Les chercheurs ont découvert que des variétés telles que Empeltre et Cornicabra présentaient une plus grande résilience physiologique face au stress hydrique, soulignant le potentiel de sélection de cultivars mieux adaptés aux scénarios climatiques futurs.

D'autres réponses sont écologiques. En Afrique du Nord, par exemple, les producteurs de plus en plus adopter pratiques de conservation telles que le paillage, l'utilisation d'amendements organiques du sol comme le biochar et l'intégration de cultures de couverture pour améliorer rétention d'eau et santé des sols.

Ces pratiques ont aidé certains producteurs à maintenir des vergers sains et à obtenir des rendements de haute qualité, même au cours de la campagne agricole record de sécheresse 2023/24.

"« Un changement géographique est déjà en cours et d’autres pourraient suivre », a déclaré Marriner. "Les pays leaders de la Méditerranée occidentale [production d’huile d’olive] comme l’Espagne et l’Italie ont déjà constaté une baisse de rendement.

Selon le scientifique, la Méditerranée orientale est également confrontée à de fortes baisses de production.

"« Si ces tendances se poursuivent, il est tout à fait possible que nous assistions à une expansion de la production d’olives dans des zones plus tempérées, y compris dans le nord de la Méditerranée ou même dans les régions tournées vers l’Atlantique », a déclaré Marriner.

"« Dans les régions touchées par la sécheresse, le recours aux plantations irriguées sera accru, même si cela soulève des préoccupations en matière de durabilité et d’autres défis », a-t-il ajouté.

Au Liban, une tradition pays oléicole pluvial, des études ont trouvé que le réchauffement climatique raccourcit la saison de croissance, ce qui peut conduire à des rendements de plus en plus irréguliers.

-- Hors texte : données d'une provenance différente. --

(* ===== verification/Parser.v ===== *)
(** * The parser: state and shared helpers ([lang/compiler/parser.go])

    A parser holds the lexer, the current token, one token of lookahead, the
    error messages and the path prefix of the enclosing version block.  The
    methods of the Go type are state transformers.  A method may panic (a type
    assertion on nil), and recursion and loops carry fuel. *)

From S2P Require Import Prelude GoStrings Tokens Lexer Ast.
Local Open Scope string_scope.
Local Open Scope list_scope.

Record Parser := mkParser {
  pl : Lexer;
  curToken : Token;
  peekToken : Token;
  errors : list string;
  currentVersionPrefix : string }.

(** ** Computations *)

Inductive result (A : Type) :=
  | Ret (a : A) (p : Parser)
  | Panic
  | NoFuel.
Arguments Ret {A} a p.
Arguments Panic {A}.
Arguments NoFuel {A}.

Definition M (A : Type) : Type := Parser -> result A.

Definition ret {A} (a : A) : M A := fun p => Ret a p.
Definition bind {A B} (m : M A) (k : A -> M B) : M B := fun p =>
  match m p with Ret a p' => k a p' | Panic => Panic | NoFuel => NoFuel end.

Declare Scope parser_scope.
Delimit Scope parser_scope with parser.
Notation "x <- m ; k" := (bind m (fun x => k)) (at level 100, m at level 99, k at level 200) : parser_scope.
Notation "m >> k" := (bind m (fun _ : unit => k)) (at level 100, k at level 200, right associativity) : parser_scope.
#[global] Open Scope parser_scope.

Definition panic {A} : M A := fun _ => Panic.
Definition no_fuel {A} : M A := fun _ => NoFuel.

(** [if !c { return r }; k] *)
Notation "'check' c 'or' r ; k" := (bind c (fun b : bool => if b then k else ret r))
  (at level 100, c at level 99, r at level 99, k at level 200, only parsing).

(** A loop [for c { body }] over the locals [s].  The body may leave the
    enclosing method with a result ([inr]). *)
Fixpoint loop {St R : Type} (fuel : nat) (c : M bool) (body : St -> M (St + R)) (s : St) : M (St + R) :=
  match fuel with
  | O => no_fuel
  | S n =>
      b <- c;
      if b then
        r <- body s;
        match r with inl s => loop n c body s | inr r => ret (inr r) end
      else ret (inl s)
  end.

(** A loop, then the rest of the method with the final locals. *)
Notation "'for' s ':=' m ; k" :=
  (bind m (fun r => match r with inl s => k | inr r => ret r end))
  (at level 100, s name, m at level 99, k at level 200, only parsing).

Definition continue {S R} (s : S) : M (S + R) := ret (inl s).
Definition return_ {S R} (r : R) : M (S + R) := ret (inr r).

(** A loop that never leaves its method. *)
Fixpoint every {St : Type} (fuel : nat) (c : M bool) (body : St -> M St) (s : St) : M St :=
  match fuel with
  | O => no_fuel
  | S n => b <- c; if b then s <- body s; every n c body s else ret s
  end.

(** ** Tokens *)

Definition cur : M Token := fun p => Ret (curToken p) p.
Definition peek : M Token := fun p => Ret (peekToken p) p.
Definition cur_is (t : TokenType) : M bool := fun p => Ret (bool_decide (Type_ (curToken p) = t)) p.
Definition peek_is (t : TokenType) : M bool := fun p => Ret (bool_decide (Type_ (peekToken p) = t)) p.
Definition lit : M string := fun p => Ret (Literal (curToken p)) p.

Definition notb (m : M bool) : M bool := b <- m; ret (negb b).
Definition andb_ (m n : M bool) : M bool := b <- m; if b then n else ret false.
Definition orb_ (m n : M bool) : M bool := b <- m; if b then ret true else n.

(** The loop conditions of the source: until a closing token or the end. *)
Definition peek_until (t : TokenType) : M bool := andb_ (notb (peek_is t)) (notb (peek_is TOKEN_EOF)).
Definition cur_until (t : TokenType) : M bool := andb_ (notb (cur_is t)) (notb (cur_is TOKEN_EOF)).

Definition nextToken : M unit := fun p =>
  let '(t, l) := NextToken (pl p) in
  Ret tt (mkParser l (peekToken p) t (errors p) (currentVersionPrefix p)).

Definition set_cur (t : Token) : M unit := fun p =>
  Ret tt (mkParser (pl p) t (peekToken p) (errors p) (currentVersionPrefix p)).

Definition retype (ty : TokenType) (t : Token) : Token := mkToken ty (Literal t) (Line t) (Col t).

(** [p.curToken.Type = TOKEN_IDENT] *)
Definition cur_as_ident : M unit := t <- cur; set_cur (retype TOKEN_IDENT t).

Definition set_prefix (pfx : string) : M unit := fun p =>
  Ret tt (mkParser (pl p) (curToken p) (peekToken p) (errors p) pfx).

(** ** Errors *)

Definition append_error (msg : string) : M unit := fun p =>
  Ret tt (mkParser (pl p) (curToken p) (peekToken p) (errors p ++ [msg]) (currentVersionPrefix p)).

Definition at_position (t : Token) (msg : string) : string :=
  "[Line " +:+ FormatInt (Line t) +:+ ", Col " +:+ FormatInt (Col t) +:+ "] " +:+ msg.

Definition addError (msg : string) : M unit := t <- cur; append_error (at_position t msg).

Definition peekError (ty : TokenType) : M unit :=
  t <- peek;
  append_error (at_position t ("expected next token to be " +:+ TokenType_string ty +:+ ", got " +:+
    TokenType_string (Type_ t) +:+ " instead")).

Definition expectPeek (ty : TokenType) : M bool :=
  t <- peek;
  if bool_decide (Type_ t = ty) then nextToken >> ret true
  else if bool_decide (ty = TOKEN_IDENT) && isKeywordToken (Type_ t) then
    nextToken >> cur_as_ident >> ret true
  else peekError ty >> ret false.

(** ** Precedences *)

Definition LOWEST : nat := 1.
Definition ASSIGN : nat := 2.
Definition PIPE : nat := 3.
Definition LOGICAL : nat := 4.
Definition COMPARE : nat := 5.
Definition SUM : nat := 6.
Definition PRODUCT : nat := 7.
Definition CALL : nat := 8.
Definition MEMBER : nat := 9.
Definition INDEX : nat := 10.

Definition precedences (t : TokenType) : option nat :=
  match t with
  | TOKEN_PIPE_ARROW => Some PIPE
  | TOKEN_OR | TOKEN_AND => Some LOGICAL
  | TOKEN_ARROW | TOKEN_ASSIGN | TOKEN_PLUS_ASSIGN | TOKEN_MINUS_ASSIGN | TOKEN_ASTERISK_ASSIGN
  | TOKEN_SLASH_ASSIGN | TOKEN_PERCENT_ASSIGN => Some ASSIGN
  | TOKEN_EQ | TOKEN_NEQ | TOKEN_LT | TOKEN_GT | TOKEN_LTE | TOKEN_GTE => Some COMPARE
  | TOKEN_PIPE | TOKEN_CARET | TOKEN_PLUS | TOKEN_MINUS => Some SUM
  | TOKEN_AMPERSAND | TOKEN_SHIFT_LEFT | TOKEN_SHIFT_RIGHT | TOKEN_ASTERISK | TOKEN_SLASH
  | TOKEN_PERCENT => Some PRODUCT
  | TOKEN_LPAREN => Some CALL
  | TOKEN_DOT | TOKEN_QUESTION_DOT => Some MEMBER
  | TOKEN_LBRACKET => Some INDEX
  | TOKEN_QUESTION => Some CALL
  | _ => None
  end.

(** The lookahead methods read tokens from a copy of the lexer. *)
Definition ahead (l : Lexer) : TokenType * Lexer := let '(t, l') := NextToken l in (Type_ t, l').

Definition isParamListFollowedByBrace (l : Lexer) : bool :=
  let '(t1, l1) := ahead l in
  if negb (bool_decide (t1 = TOKEN_IDENT)) then false
  else let '(t2, l2) := ahead l1 in
       if negb (bool_decide (t2 = TOKEN_RPAREN)) then false
       else let '(t3, _) := ahead l2 in bool_decide (t3 = TOKEN_LBRACE).

Definition peekPrecedence : M nat := fun p =>
  let t := Type_ (peekToken p) in
  Ret (if bool_decide (t = TOKEN_LPAREN) && isParamListFollowedByBrace (pl p) then LOWEST
       else default LOWEST (precedences t)) p.

Definition curPrecedence : M nat := t <- cur; ret (default LOWEST (precedences (Type_ t))).

Definition NewParser (l : Lexer) : Parser :=
  let '(t1, l1) := NextToken l in
  let '(t2, l2) := NextToken l1 in
  mkParser l2 t1 t2 [] "".

(** ** Blocks and shared lists *)

Section Blocks.
Context (parseStatement : M stmt) (fuel : nat).

(** Statements until the closing brace, each followed by one token. *)
Definition statements_until : M (list stmt) :=
  every fuel (cur_until TOKEN_RBRACE)
    (fun ss => s <- parseStatement; nextToken >>
              ret (match s with SNil => ss | _ => ss ++ [s] end)) [].

Definition parseBlockStatement : M block :=
  t <- cur;
  nextToken >>
  ss <- statements_until;
  ret (Block t ss).
End Blocks.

Ces défis sont bien connus des producteurs locaux. Karim Arsanios, propriétaire de Solar Olives au nord du Liban, dit Olive Oil Times que sa ferme teste et adopte en permanence de nouvelles stratégies d’atténuation et d’adaptation.

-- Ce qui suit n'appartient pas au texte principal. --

#[global] Arguments size : simpl never.
#[global] Arguments live : simpl never.

(** ** Conditions *)

Create HintDb parse.

Lemma inspects_cur_is t : inspects (cur_is t).
Proof. by eexists. Qed.
Lemma inspects_peek_is t : inspects (peek_is t).
Proof. by eexists. Qed.
Lemma inspects_notb c : inspects c -> inspects (notb c).
Proof. intros H p. destruct (H p) as [b E]. exists (negb b). unfold notb, bind. by rewrite E. Qed.
Lemma inspects_andb c d : inspects c -> inspects d -> inspects (andb_ c d).
Proof.
  intros Hc Hd p. destruct (Hc p) as [b E]. unfold andb_, bind. rewrite E. destruct b; [apply Hd|by exists false].
Qed.
Lemma inspects_orb c d : inspects c -> inspects d -> inspects (orb_ c d).
Proof.
  intros Hc Hd p. destruct (Hc p) as [b E]. unfold orb_, bind. rewrite E. destruct b; [by exists true|apply Hd].
Qed.
Lemma inspects_cur_token (f : Token -> bool) : inspects (t <- cur; ret (f t)).
Proof. by eexists. Qed.
Lemma inspects_peek_token (f : Token -> bool) : inspects (t <- peek; ret (f t)).
Proof. by eexists. Qed.
Lemma inspects_peek_until t : inspects (peek_until t).
Proof. apply inspects_andb; apply inspects_notb, inspects_peek_is. Qed.
Lemma inspects_cur_until t : inspects (cur_until t).
Proof. apply inspects_andb; apply inspects_notb, inspects_cur_is. Qed.
Lemma inspects_binds q : inspects (binds_tighter q).
Proof. apply inspects_andb; [apply inspects_notb, inspects_peek_is|]. by eexists. Qed.

#[export] Hint Resolve inspects_cur_is inspects_peek_is inspects_notb inspects_andb inspects_orb : parse.
#[export] Hint Resolve inspects_cur_token inspects_peek_token inspects_peek_until inspects_cur_until inspects_binds : parse.

(** What a condition says when it holds. *)
Lemma peek_until_true t p : peek_until t p = Ret true p -> Type_ (peekToken p) <> TOKEN_EOF.
Proof.
  unfold peek_until, andb_, notb, bind, peek_is, ret. case_bool_decide; cbn; [done|]. by case_bool_decide.
Qed.
Lemma cur_until_true t p :
  cur_until t p = Ret true p -> Type_ (curToken p) <> TOKEN_EOF /\ Type_ (curToken p) <> t.
Proof.
  unfold cur_until, andb_, notb, bind, cur_is, ret. case_bool_decide as E; cbn; [done|].
  intros H. split; [|done]. intros E'. by rewrite E' in H.
Qed.
Lemma peek_is_true t p : peek_is t p = Ret true p -> Type_ (peekToken p) = t.
Proof. unfold peek_is. by case_bool_decide. Qed.
Lemma cur_is_true t p : cur_is t p = Ret true p -> Type_ (curToken p) = t.
Proof. unfold cur_is. by case_bool_decide. Qed.
Lemma orb_peek_true t u p :
  orb_ (peek_is t) (peek_is u) p = Ret true p -> Type_ (peekToken p) = t \/ Type_ (peekToken p) = u.
Proof. unfold orb_, bind, peek_is, ret. case_bool_decide; [by left|]. case_bool_decide; [by right|done]. Qed.
Lemma orb_cur_true t u p :
  orb_ (cur_is t) (cur_is u) p = Ret true p -> Type_ (curToken p) = t \/ Type_ (curToken p) = u.
Proof. unfold orb_, bind, cur_is, ret. case_bool_decide; [by left|]. case_bool_decide; [by right|done]. Qed.
Lemma binds_tighter_true q p : binds_tighter q p = Ret true p -> Type_ (peekToken p) <> TOKEN_EOF.
Proof. unfold binds_tighter, andb_, notb, bind, peek_is, ret. by case_bool_decide. Qed.
Lemma clause_true p :
  (t <- peek; ret (is_clause (Type_ t))) p = Ret true p -> Type_ (peekToken p) <> TOKEN_EOF.
Proof. cbn. intros [= H] E. by rewrite E in H. Qed.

"« Chez Solar, nous adoptons une approche biodynamique de l'agriculture. Nous cherchons à créer un écosystème qui va au-delà de la durabilité et devient régénérateur », a déclaré Arsanios.

Selon les chercheurs, dans le contexte du changement climatique, l’équilibre qui soutenait la culture de l’olivier en Méditerranée est de plus en plus fragile.

"« Il est crucial de comprendre les limites de l'adaptabilité de l'olivier. Nos résultats suggèrent que, sans stratégies d'adaptation proactives, les principales régions oléicoles pourraient avoir du mal à maintenir leur productivité », écrivent les auteurs dans leur étude.

"« La durabilité à long terme dépendra non seulement de l’innovation biologique et agronomique, mais aussi de la reconnaissance et de la prise en compte des seuils environnementaux qui façonnent la viabilité de l’oléiculture », ont conclu les chercheurs.